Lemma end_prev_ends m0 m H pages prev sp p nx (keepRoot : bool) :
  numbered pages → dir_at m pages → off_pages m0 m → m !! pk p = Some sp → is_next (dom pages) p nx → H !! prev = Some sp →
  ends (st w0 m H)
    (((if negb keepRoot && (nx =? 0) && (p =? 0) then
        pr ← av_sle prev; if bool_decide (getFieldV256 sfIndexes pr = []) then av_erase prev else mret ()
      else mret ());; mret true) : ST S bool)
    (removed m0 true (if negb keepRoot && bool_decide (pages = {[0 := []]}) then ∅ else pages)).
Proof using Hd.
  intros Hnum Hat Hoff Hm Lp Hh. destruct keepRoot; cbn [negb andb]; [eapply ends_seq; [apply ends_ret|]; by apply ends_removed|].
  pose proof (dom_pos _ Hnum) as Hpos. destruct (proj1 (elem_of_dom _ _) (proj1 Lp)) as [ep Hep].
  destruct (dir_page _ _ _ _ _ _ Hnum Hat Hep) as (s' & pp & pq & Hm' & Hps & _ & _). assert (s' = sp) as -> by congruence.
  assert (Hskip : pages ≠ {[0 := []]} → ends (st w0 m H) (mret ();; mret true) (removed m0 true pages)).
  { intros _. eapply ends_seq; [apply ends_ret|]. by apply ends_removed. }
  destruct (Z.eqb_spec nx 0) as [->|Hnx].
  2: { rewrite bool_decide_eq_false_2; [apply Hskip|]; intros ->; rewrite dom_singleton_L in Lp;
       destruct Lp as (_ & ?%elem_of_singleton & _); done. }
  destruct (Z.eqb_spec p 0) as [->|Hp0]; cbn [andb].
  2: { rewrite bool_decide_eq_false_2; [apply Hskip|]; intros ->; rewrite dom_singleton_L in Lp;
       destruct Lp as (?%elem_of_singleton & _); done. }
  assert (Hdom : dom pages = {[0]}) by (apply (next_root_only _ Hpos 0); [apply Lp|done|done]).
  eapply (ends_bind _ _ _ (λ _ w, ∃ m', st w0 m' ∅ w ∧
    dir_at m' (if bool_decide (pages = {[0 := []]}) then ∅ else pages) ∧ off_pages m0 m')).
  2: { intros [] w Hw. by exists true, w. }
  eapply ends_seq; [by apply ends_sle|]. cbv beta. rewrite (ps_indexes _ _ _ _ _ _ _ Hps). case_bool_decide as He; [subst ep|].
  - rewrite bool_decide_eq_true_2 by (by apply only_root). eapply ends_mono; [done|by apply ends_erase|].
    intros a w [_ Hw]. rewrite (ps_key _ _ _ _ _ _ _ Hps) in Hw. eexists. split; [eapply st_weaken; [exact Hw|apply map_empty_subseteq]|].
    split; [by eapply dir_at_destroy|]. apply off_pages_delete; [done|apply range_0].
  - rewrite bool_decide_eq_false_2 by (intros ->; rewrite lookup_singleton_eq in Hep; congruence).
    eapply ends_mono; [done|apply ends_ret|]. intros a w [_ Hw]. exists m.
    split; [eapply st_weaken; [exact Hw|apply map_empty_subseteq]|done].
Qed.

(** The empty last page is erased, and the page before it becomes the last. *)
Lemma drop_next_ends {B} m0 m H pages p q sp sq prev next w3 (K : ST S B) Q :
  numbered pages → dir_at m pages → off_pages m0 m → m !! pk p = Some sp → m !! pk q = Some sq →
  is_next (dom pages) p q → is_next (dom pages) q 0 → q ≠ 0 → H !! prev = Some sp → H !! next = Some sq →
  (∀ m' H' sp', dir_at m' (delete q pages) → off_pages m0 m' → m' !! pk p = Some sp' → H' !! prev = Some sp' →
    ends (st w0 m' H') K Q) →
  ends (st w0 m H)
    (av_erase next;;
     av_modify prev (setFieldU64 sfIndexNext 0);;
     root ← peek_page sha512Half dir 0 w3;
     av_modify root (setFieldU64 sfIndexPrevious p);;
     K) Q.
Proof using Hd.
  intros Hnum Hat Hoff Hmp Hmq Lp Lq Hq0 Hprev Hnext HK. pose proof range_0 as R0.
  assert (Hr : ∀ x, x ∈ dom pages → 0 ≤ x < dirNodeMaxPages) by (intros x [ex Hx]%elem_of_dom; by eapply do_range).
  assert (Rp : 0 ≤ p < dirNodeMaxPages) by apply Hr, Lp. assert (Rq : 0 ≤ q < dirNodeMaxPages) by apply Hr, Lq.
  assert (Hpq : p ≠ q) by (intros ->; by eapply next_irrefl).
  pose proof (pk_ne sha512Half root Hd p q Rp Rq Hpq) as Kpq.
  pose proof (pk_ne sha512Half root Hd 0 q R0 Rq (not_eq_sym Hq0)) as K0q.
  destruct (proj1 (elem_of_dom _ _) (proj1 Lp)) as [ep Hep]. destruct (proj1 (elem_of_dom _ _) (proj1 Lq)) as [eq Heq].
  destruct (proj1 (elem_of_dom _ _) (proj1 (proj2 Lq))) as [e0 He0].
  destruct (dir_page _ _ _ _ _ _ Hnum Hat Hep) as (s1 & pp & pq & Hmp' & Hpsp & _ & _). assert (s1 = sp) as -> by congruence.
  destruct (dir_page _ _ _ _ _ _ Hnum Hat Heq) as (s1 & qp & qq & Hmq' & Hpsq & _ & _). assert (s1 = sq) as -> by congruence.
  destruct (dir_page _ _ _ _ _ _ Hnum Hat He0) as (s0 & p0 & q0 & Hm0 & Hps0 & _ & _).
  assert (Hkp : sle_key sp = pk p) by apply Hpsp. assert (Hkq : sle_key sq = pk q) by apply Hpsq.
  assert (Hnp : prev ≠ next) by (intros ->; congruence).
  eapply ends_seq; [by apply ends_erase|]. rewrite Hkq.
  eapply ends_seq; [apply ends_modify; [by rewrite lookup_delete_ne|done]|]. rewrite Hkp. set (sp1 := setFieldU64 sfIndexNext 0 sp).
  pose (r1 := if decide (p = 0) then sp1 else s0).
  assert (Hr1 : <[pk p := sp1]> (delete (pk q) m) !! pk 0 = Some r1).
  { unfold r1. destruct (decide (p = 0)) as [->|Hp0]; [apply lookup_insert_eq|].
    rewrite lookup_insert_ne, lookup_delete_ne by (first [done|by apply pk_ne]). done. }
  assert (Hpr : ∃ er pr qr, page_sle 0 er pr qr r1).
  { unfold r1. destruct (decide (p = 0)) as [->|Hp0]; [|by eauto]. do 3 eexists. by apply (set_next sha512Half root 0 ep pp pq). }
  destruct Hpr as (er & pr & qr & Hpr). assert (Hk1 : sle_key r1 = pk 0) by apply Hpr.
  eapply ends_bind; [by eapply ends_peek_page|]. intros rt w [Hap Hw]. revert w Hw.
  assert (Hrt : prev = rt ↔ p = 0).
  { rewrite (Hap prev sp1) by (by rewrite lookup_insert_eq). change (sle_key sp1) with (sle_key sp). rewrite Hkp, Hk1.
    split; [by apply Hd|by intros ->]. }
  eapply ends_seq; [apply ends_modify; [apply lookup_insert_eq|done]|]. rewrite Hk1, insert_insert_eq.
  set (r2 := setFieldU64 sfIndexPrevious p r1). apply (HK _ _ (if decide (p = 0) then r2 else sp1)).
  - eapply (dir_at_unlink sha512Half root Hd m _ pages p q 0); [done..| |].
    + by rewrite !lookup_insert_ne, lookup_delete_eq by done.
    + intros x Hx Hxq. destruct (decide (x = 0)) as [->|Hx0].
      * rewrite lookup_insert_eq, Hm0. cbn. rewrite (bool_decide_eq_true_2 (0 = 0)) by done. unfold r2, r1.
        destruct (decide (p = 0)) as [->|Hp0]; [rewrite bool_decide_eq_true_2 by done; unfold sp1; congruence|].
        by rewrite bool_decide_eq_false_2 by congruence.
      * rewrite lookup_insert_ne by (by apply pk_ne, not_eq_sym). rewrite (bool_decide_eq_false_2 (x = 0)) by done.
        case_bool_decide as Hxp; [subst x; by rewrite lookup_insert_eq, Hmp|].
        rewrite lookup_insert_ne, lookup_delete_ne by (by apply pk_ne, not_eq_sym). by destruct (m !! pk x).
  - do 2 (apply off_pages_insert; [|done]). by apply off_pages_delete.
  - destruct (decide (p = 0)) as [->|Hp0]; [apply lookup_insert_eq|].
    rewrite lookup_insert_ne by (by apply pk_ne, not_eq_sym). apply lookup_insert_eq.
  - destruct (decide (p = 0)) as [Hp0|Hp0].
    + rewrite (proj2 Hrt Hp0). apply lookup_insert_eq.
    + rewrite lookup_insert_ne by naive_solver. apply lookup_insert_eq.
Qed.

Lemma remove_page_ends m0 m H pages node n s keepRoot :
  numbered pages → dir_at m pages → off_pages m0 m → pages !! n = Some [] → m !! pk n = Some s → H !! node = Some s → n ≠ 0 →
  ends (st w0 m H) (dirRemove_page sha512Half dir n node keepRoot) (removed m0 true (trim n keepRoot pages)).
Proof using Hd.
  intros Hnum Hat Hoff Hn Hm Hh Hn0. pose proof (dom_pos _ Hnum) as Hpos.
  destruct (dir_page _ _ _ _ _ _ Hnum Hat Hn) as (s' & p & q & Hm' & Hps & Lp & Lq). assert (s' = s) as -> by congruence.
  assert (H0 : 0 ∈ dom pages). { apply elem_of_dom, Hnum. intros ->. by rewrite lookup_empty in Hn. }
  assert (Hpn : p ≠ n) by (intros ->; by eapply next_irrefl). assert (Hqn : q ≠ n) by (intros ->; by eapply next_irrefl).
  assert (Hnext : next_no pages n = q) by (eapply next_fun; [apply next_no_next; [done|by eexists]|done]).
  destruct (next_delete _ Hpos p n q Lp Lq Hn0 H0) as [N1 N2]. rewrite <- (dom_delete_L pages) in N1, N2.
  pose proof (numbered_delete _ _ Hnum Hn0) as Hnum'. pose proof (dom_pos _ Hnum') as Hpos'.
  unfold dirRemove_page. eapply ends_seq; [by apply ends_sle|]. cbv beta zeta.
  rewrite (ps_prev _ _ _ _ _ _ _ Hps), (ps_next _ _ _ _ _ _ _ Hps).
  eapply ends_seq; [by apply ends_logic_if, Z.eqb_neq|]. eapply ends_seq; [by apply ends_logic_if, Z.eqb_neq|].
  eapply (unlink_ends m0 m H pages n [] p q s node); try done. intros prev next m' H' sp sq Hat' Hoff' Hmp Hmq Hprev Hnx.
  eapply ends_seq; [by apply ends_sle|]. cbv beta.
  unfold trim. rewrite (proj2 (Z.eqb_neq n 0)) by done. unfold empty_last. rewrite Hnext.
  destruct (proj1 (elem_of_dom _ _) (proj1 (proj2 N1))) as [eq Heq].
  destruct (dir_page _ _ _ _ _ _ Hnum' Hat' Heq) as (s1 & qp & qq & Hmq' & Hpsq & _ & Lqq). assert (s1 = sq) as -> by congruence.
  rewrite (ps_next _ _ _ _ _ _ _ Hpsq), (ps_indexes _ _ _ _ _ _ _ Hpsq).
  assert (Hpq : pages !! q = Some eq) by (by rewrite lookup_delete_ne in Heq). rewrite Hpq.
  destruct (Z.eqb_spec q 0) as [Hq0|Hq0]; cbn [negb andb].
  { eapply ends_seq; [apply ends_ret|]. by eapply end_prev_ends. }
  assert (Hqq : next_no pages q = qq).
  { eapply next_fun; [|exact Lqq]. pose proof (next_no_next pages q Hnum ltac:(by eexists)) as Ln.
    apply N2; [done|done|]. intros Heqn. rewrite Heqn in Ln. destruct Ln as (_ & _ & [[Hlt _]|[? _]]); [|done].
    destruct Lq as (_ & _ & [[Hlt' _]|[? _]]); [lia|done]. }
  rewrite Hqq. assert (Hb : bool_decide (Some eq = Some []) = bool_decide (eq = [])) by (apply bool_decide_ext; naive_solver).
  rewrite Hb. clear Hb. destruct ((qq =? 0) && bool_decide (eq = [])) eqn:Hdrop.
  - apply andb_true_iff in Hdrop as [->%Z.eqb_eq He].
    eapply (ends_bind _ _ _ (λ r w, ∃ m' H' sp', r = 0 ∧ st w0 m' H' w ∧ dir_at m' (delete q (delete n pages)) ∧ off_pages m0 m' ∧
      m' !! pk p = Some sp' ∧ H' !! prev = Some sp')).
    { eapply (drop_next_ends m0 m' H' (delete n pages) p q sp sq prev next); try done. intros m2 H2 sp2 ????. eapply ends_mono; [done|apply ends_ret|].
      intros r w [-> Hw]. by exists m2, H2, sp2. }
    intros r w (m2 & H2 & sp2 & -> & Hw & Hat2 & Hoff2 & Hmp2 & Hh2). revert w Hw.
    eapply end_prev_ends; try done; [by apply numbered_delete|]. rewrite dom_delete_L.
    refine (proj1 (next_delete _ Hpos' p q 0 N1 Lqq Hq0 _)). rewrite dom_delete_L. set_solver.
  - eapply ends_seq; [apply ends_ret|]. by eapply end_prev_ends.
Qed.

※ ※ ※

→ **PROMPT**:
Could you please give the number of lines in the data above that contain the word "exact"? Only the number is needed.

→ **EXPECTED ANSWER**:
3